• _Task to complete_: Reproduce exactly the lines from the top of the records below through the line holding "Section slot_sort.".
[Records provided Boundary: Start]
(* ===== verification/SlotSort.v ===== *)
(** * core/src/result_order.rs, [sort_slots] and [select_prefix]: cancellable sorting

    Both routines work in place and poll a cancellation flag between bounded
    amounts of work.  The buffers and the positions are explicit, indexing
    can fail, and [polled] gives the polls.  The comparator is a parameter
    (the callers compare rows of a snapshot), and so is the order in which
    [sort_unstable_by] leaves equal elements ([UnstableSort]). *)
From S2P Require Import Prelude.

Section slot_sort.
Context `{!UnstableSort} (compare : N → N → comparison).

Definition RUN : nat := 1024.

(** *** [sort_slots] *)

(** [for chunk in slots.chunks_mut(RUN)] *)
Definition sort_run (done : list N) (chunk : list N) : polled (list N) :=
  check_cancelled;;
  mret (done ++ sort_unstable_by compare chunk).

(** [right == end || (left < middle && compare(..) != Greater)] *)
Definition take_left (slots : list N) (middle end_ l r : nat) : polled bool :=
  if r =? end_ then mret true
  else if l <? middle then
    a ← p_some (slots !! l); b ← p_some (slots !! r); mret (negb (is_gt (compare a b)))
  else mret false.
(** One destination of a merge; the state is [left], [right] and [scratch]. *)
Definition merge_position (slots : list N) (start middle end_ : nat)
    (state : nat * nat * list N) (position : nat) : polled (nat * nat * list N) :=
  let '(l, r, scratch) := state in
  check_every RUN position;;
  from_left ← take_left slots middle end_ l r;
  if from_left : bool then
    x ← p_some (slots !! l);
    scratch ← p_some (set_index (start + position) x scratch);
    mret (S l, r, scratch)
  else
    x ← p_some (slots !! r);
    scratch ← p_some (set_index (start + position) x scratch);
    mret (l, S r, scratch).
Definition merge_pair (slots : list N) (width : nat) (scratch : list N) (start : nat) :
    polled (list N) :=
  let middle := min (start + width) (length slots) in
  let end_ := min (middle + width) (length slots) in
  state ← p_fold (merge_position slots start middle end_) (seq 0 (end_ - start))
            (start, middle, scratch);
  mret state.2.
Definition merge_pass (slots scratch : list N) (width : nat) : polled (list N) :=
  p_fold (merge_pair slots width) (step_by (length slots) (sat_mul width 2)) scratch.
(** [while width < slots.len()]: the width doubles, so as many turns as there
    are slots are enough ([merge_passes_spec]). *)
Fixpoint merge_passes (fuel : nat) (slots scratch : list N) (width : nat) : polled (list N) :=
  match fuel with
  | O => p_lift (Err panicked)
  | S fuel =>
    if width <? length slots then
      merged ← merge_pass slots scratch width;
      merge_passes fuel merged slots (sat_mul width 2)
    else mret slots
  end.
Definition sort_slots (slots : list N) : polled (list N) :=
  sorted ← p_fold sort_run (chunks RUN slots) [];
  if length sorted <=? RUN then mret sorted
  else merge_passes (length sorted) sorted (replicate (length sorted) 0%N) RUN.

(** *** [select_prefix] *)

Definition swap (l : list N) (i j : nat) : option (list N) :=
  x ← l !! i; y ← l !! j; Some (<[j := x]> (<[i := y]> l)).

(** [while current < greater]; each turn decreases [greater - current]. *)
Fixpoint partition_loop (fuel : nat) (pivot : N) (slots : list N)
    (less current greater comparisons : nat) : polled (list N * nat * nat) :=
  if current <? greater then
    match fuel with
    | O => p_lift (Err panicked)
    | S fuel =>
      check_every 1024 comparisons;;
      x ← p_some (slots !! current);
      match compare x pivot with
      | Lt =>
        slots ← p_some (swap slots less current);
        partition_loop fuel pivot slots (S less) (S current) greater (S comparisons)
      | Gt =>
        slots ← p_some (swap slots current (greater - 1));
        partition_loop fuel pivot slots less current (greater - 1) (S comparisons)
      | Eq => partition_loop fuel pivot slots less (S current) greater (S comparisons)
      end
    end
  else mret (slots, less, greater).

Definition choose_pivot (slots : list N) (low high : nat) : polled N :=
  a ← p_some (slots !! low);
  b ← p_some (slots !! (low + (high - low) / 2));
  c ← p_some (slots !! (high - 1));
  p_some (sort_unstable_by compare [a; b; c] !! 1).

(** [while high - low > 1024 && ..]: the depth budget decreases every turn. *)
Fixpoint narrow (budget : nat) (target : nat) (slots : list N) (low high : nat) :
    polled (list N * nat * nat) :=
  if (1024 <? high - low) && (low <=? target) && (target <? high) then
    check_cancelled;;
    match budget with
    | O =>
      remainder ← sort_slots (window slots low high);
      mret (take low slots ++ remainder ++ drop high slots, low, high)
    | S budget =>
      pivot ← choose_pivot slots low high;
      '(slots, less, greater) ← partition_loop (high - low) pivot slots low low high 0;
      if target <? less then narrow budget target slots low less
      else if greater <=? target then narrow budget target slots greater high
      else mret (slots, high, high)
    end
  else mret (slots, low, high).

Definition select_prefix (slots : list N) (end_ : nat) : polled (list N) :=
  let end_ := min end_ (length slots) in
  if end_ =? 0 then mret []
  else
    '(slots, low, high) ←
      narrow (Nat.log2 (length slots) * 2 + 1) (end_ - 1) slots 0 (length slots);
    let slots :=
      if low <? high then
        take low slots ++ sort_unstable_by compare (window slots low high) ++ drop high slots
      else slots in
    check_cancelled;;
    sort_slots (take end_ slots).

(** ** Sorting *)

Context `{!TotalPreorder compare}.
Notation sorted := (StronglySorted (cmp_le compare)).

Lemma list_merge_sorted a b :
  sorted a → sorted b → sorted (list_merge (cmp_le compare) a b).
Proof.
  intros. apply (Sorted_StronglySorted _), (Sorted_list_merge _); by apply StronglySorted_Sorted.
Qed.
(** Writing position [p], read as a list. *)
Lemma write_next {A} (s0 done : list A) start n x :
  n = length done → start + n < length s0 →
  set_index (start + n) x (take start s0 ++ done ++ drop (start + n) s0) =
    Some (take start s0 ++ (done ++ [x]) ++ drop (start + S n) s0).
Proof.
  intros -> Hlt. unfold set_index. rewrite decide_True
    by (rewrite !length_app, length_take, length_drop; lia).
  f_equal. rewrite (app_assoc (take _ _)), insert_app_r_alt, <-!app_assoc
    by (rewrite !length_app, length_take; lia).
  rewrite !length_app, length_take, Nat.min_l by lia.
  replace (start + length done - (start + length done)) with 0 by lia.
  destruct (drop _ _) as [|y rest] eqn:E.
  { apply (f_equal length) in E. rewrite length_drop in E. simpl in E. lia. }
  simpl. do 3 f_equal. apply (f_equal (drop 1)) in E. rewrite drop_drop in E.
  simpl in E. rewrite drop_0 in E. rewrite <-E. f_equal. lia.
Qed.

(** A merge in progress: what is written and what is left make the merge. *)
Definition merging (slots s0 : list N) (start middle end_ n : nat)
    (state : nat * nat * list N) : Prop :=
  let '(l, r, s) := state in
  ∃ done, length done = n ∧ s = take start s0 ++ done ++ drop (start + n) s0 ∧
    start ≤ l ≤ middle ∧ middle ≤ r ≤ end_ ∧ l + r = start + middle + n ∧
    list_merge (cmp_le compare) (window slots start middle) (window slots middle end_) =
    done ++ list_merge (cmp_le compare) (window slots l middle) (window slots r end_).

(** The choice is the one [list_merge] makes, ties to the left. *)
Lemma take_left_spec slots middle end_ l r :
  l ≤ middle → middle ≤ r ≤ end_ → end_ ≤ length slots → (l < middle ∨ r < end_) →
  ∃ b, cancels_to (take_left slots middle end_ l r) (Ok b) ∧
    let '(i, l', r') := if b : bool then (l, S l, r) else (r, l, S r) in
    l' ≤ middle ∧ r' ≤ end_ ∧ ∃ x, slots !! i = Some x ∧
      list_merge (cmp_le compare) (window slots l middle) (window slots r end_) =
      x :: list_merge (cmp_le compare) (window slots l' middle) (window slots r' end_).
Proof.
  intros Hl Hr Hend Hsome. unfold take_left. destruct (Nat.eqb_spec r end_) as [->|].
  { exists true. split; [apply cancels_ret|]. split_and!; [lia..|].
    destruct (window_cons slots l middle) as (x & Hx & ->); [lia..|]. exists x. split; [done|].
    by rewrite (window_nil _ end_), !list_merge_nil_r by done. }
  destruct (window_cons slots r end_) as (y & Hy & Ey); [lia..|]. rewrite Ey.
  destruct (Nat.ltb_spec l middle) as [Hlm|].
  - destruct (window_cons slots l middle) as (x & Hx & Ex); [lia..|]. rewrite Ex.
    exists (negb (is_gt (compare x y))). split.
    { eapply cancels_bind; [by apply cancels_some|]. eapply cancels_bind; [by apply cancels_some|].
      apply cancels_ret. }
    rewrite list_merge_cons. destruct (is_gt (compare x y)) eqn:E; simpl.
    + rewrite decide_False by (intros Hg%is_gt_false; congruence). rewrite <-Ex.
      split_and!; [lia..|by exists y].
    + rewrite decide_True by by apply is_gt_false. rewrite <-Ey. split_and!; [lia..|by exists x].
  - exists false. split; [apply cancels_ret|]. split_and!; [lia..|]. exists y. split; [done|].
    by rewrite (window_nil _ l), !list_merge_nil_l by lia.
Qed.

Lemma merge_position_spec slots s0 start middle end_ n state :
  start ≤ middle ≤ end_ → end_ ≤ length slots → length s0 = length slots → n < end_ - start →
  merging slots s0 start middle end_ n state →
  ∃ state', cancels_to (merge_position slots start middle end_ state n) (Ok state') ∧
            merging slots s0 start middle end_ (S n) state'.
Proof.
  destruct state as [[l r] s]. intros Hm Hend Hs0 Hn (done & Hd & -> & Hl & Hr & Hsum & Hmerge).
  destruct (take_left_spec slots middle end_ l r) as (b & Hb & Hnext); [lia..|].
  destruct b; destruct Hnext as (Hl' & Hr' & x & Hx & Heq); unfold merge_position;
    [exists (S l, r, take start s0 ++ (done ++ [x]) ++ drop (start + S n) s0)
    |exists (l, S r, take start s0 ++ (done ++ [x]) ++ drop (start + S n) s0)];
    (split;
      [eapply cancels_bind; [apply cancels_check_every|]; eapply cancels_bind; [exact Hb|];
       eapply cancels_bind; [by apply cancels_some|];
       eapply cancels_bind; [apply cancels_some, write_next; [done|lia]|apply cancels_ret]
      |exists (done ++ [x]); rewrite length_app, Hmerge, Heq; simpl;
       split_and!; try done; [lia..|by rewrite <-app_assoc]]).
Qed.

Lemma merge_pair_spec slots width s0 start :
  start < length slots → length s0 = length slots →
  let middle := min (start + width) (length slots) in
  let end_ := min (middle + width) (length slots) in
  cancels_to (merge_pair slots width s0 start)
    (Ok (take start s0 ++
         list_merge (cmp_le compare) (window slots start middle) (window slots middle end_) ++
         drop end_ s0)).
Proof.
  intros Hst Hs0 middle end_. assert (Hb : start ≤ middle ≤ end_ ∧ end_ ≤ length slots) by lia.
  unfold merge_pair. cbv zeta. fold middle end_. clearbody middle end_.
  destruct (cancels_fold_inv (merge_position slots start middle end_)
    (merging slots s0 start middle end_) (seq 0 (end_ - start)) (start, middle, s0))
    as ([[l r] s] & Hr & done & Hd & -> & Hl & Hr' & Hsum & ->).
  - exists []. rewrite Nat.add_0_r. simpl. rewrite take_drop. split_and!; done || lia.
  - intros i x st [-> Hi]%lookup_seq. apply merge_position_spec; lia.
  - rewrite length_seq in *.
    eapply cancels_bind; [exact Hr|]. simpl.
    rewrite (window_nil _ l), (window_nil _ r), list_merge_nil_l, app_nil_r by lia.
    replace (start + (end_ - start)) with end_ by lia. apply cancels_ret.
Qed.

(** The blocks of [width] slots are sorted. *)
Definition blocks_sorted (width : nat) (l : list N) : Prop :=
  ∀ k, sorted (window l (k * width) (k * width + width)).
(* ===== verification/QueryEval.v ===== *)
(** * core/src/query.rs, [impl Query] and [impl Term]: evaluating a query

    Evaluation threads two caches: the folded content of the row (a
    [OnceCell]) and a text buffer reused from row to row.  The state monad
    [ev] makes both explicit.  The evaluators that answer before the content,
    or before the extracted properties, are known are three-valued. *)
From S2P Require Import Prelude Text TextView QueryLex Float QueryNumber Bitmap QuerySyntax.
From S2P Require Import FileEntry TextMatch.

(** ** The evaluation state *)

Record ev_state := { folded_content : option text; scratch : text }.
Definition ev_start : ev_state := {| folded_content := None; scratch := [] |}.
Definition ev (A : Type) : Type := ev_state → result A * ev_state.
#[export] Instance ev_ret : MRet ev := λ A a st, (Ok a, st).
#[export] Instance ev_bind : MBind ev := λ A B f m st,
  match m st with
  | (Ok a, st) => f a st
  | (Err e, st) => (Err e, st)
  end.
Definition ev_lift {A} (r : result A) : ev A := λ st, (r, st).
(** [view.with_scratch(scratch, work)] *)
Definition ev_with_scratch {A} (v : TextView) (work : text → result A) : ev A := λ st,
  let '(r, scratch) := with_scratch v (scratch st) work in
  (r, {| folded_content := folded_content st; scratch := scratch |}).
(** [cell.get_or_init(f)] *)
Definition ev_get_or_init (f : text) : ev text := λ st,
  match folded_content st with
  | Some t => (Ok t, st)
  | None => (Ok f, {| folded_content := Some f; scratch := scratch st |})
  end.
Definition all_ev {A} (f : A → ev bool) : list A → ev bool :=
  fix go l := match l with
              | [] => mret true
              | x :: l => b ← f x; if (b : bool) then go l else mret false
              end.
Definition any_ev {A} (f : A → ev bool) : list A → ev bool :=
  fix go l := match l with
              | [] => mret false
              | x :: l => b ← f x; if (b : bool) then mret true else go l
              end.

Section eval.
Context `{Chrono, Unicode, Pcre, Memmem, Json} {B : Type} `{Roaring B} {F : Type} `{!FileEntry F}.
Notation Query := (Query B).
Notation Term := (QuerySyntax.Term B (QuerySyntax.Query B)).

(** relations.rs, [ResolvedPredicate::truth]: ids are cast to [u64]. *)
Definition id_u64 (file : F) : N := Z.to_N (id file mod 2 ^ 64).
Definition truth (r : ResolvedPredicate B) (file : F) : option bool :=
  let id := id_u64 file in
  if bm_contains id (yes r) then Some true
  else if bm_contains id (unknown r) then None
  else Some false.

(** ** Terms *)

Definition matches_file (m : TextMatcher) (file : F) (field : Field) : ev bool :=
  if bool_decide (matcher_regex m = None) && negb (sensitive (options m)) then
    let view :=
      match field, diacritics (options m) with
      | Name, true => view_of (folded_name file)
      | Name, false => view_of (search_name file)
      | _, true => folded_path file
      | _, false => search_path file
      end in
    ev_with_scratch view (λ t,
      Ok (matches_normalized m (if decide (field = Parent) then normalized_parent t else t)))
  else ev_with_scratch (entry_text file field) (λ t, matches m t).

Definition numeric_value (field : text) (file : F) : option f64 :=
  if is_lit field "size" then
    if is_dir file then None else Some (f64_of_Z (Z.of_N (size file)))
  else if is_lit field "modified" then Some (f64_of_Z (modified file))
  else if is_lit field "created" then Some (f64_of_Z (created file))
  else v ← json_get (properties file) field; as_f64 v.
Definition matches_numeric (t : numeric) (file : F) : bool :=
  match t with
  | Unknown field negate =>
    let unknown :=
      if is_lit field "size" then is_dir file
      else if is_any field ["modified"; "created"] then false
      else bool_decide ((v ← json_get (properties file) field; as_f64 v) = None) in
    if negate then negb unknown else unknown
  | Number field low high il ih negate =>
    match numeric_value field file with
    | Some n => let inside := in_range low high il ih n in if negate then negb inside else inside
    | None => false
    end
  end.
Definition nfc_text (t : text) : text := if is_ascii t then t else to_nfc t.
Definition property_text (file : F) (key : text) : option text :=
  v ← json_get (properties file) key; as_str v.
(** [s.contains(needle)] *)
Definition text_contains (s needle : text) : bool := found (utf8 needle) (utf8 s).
[Records provided Boundary: End]
• _Answer to the problem_:
(* ===== verification/SlotSort.v ===== *)
(** * core/src/result_order.rs, [sort_slots] and [select_prefix]: cancellable sorting

    Both routines work in place and poll a cancellation flag between bounded
    amounts of work.  The buffers and the positions are explicit, indexing
    can fail, and [polled] gives the polls.  The comparator is a parameter
    (the callers compare rows of a snapshot), and so is the order in which
    [sort_unstable_by] leaves equal elements ([UnstableSort]). *)
From S2P Require Import Prelude.

Section slot_sort.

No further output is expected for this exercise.